As everyone from Paul Krugman to Simon Johnson has noted, the banks are so big and politically powerful that they have bought the politicians and captured the regulators (and see this).
But it's not just a question of regulatory capture and corruption. It's actually a loss of sovereignty.
As Damon Vrabel wrote in July:
It seems ridiculous to point this out, but sovereign debt implies sovereignty. Right? Well, if countries are sovereign, then how could they be required to be in debt to private banking institutions? How could they be so easily attacked by the likes of George Soros, JP Morgan Chase, and Goldman Sachs? Why would they be subjugated to the whims of auctions and traders?
A true sovereign is in debt to nobody and is not traded in the public markets. For example, how would George Soros attack, say, the British royal family? [Vrabel is presumably referring to Soros' currency speculation against the British pound and other currencies.] It’s not possible. They are sovereign. Their stock isn’t traded on the NYSE. He can’t orchestrate a naked short sell strategy to destroy their credit and force them to restructure their assets. But he can do that to most of the other 6.7 billion people of the world by designing attack strategies against the companies they work for and the governments they depend on.

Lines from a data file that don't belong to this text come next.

(** * Competitor scanner: the extraction and normalisation pipeline

    A shallow embedding of [src/competitor_scanner.js] (class
    [CompetitorAnalyzer]) and the properties its specification states
    about it.

    JavaScript strings are sequences of UTF-16 code units; they are
    modelled as lists of code units, so [length] is the JavaScript
    [.length] and [substring] cuts between code units as JavaScript
    does.  The browser (puppeteer) is modelled by what each awaited call
    returns or throws. *)

From Stdlib Require Import List NArith ZArith Arith Bool Lia.
From Stdlib Require String Ascii.
From Stdlib Require Import Sorted Permutation.
From Stdlib Require Import DecimalNat.
Import String.StringSyntax.
Delimit Scope string_scope with string.
Import ListNotations.

Set Implicit Arguments.

(* ================================================================= *)
(** * Part I: definitions *)
(* ================================================================= *)

(** ** Strings *)

Definition codeUnit := N.
Definition jsstring := list codeUnit.

(** A string literal of the source, one code unit per character (the
    literals of the source are ASCII). *)
Definition js (s : String.string) : jsstring :=
  map Ascii.N_of_ascii (String.list_ascii_of_string s).

Arguments js s%_string.

Fixpoint streq (a b : jsstring) : bool :=
  match a, b with
  | [], [] => true
  | x :: a', y :: b' => (x =? y)%N && streq a' b'
  | _, _ => false
  end.

(** [String.prototype.substring(start, end)]: both indices are clamped
    to the length and swapped when out of order. *)
Definition substring (start end_ : nat) (s : jsstring) : jsstring :=
  let a := Nat.min start (length s) in
  let b := Nat.min end_ (length s) in
  firstn (Nat.max a b - Nat.min a b) (skipn (Nat.min a b) s).

(** WhiteSpace and LineTerminator code points of ECMAScript: the set
    [String.prototype.trim] strips and the regular expression class
    [\s] matches. *)
Definition isWhiteSpace (c : codeUnit) : bool :=
  ((9 <=? c) && (c <=? 13) || (c =? 32) || (c =? 160) || (c =? 5760)
   || (8192 <=? c) && (c <=? 8202) || (c =? 8232) || (c =? 8233)
   || (c =? 8239) || (c =? 8287) || (c =? 12288) || (c =? 65279))%N.

Fixpoint trimStart (s : jsstring) : jsstring :=
  match s with
  | [] => []
  | c :: s' => if isWhiteSpace c then trimStart s' else s
  end.

Definition trimEnd (s : jsstring) : jsstring := rev (trimStart (rev s)).

(** [String.prototype.trim] *)
Definition trim (s : jsstring) : jsstring := trimEnd (trimStart s).

(** [String.prototype.split(sep)] for a separator of one code unit. *)
Fixpoint split (sep : codeUnit) (s : jsstring) : list jsstring :=
  match s with
  | [] => [[]]
  | c :: s' =>
      if (c =? sep)%N then [] :: split sep s'
      else match split sep s' with
           | line :: lines => (c :: line) :: lines
           | [] => [[c]]
           end
  end.

(** Truthiness of a string: the empty string is the only falsy one. *)
Definition truthy (s : jsstring) : bool :=
  match s with [] => false | _ :: _ => true end.

Definition newline : codeUnit := 10%N.

(** Template-literal conversion of a non-negative integer:
    its decimal digits. *)
Fixpoint digitsOfUint (d : Decimal.uint) : jsstring :=
  match d with
  | Decimal.Nil => []
  | Decimal.D0 d' => 48%N :: digitsOfUint d'
  | Decimal.D1 d' => 49%N :: digitsOfUint d'
  | Decimal.D2 d' => 50%N :: digitsOfUint d'
  | Decimal.D3 d' => 51%N :: digitsOfUint d'
  | Decimal.D4 d' => 52%N :: digitsOfUint d'
  | Decimal.D5 d' => 53%N :: digitsOfUint d'
  | Decimal.D6 d' => 54%N :: digitsOfUint d'
  | Decimal.D7 d' => 55%N :: digitsOfUint d'
  | Decimal.D8 d' => 56%N :: digitsOfUint d'
  | Decimal.D9 d' => 57%N :: digitsOfUint d'
  end.

Definition numberToString (n : nat) : jsstring := digitsOfUint (Nat.to_uint n).

(** ** Regular expressions

    The fragment of ECMAScript patterns the source uses: literal
    characters, the classes [\d] and [\s], the assertion [\b],
    sequence, alternation and greedy quantifiers over one-character
    atoms. *)

Inductive atom : Type :=
| AChar (c : codeUnit)
| ADigit
| ASpace.

Inductive regex : Type :=
| REmpty
| RAtom (a : atom)
| RBoundary
| RSeq (r1 r2 : regex)
| RAlt (r1 r2 : regex)
| RQuant (a : atom) (lo : nat) (hi : option nat).

Record RegExp : Type := { pattern : regex; ignoreCase : bool }.

Definition isDigit (c : codeUnit) : bool := ((48 <=? c) && (c <=? 57))%N.

(** [\w]: without the [u] flag the word characters are
    [A-Za-z0-9_], also under [i]. *)
Definition isWordChar (c : codeUnit) : bool :=
  (isDigit c || (65 <=? c) && (c <=? 90) || (c =? 95)
   || (97 <=? c) && (c <=? 122))%N.

(** Canonicalize of the [i] flag without [u].  The patterns of the
    source hold ASCII characters only, and ECMAScript never
    canonicalizes a code unit of 128 or more to one below 128, so it is
    enough to fold the ASCII letters. *)
Definition canonicalize (c : codeUnit) : codeUnit :=
  if ((97 <=? c) && (c <=? 122))%N then (c - 32)%N else c.

Definition atomMatches (ic : bool) (a : atom) (c : codeUnit) : bool :=
  match a with
  | AChar p => if ic then (canonicalize p =? canonicalize c)%N else (p =? c)%N
  | ADigit => isDigit c
  | ASpace => isWhiteSpace c
  end.

Fixpoint countWhile (p : codeUnit -> bool) (s : jsstring) : nat :=
  match s with
  | [] => 0
  | c :: s' => if p c then S (countWhile p s') else 0
  end.

Section Matcher.

Variable ic : bool.
Variable input : jsstring.

(** IsWordChar(e) of the specification; index [-1] and the index
    one past the end are not word characters. *)
Definition wordCharAt (i : nat) : bool :=
  match nth_error input i with
  | Some c => isWordChar c
  | None => false
  end.

Definition isWordBoundary (i : nat) : bool :=
  xorb (match i with 0 => false | S j => wordCharAt j end) (wordCharAt i).

(** The end indices of the matches of [r] that start at index [i],
    in the order in which the backtracking matcher of ECMAScript
    tries them: the left alternative first, the longest repetition
    first. *)
Fixpoint matcher (r : regex) (i : nat) : list nat :=
  match r with
  | REmpty => [i]
  | RAtom a =>
      match nth_error input i with
      | Some c => if atomMatches ic a c then [S i] else []
      | None => []
      end
  | RBoundary => if isWordBoundary i then [i] else []
  | RSeq r1 r2 => flat_map (matcher r2) (matcher r1 i)
  | RAlt r1 r2 => matcher r1 i ++ matcher r2 i
  | RQuant a lo hi =>
      let avail := countWhile (atomMatches ic a) (skipn i input) in
      let most := match hi with Some h => Nat.min h avail | None => avail end in
      map (fun n => i + n) (rev (seq lo (S most - lo)))
  end.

The fact is that most countries are not sovereign (the few that are are being attacked by [the big Western intelligence services] or the military). Instead they are administrative districts or customers of the global banking establishment whose power has grown steadily over time based on the math of the bond market, currently ruled by the US dollar, and the expansionary nature of fractional lending. Their cult of economists from places like Harvard, Chicago, and the London School have steadily eroded national sovereignty by forcing debt-based ... currencies on countries.
We long ago lost the free market envisioned by Adam Smith in the “Wealth of Nations” [the book widely considered to be the foundation of modern economic theory]. Such a world would require sovereign currencies.... Only then could there be a “wealth of nations.” But now we have nothing but the “debt of nations.” The exponential math of debt by definition meant that countries would only lose their wealth over time and become increasingly indebted to the global central banking network.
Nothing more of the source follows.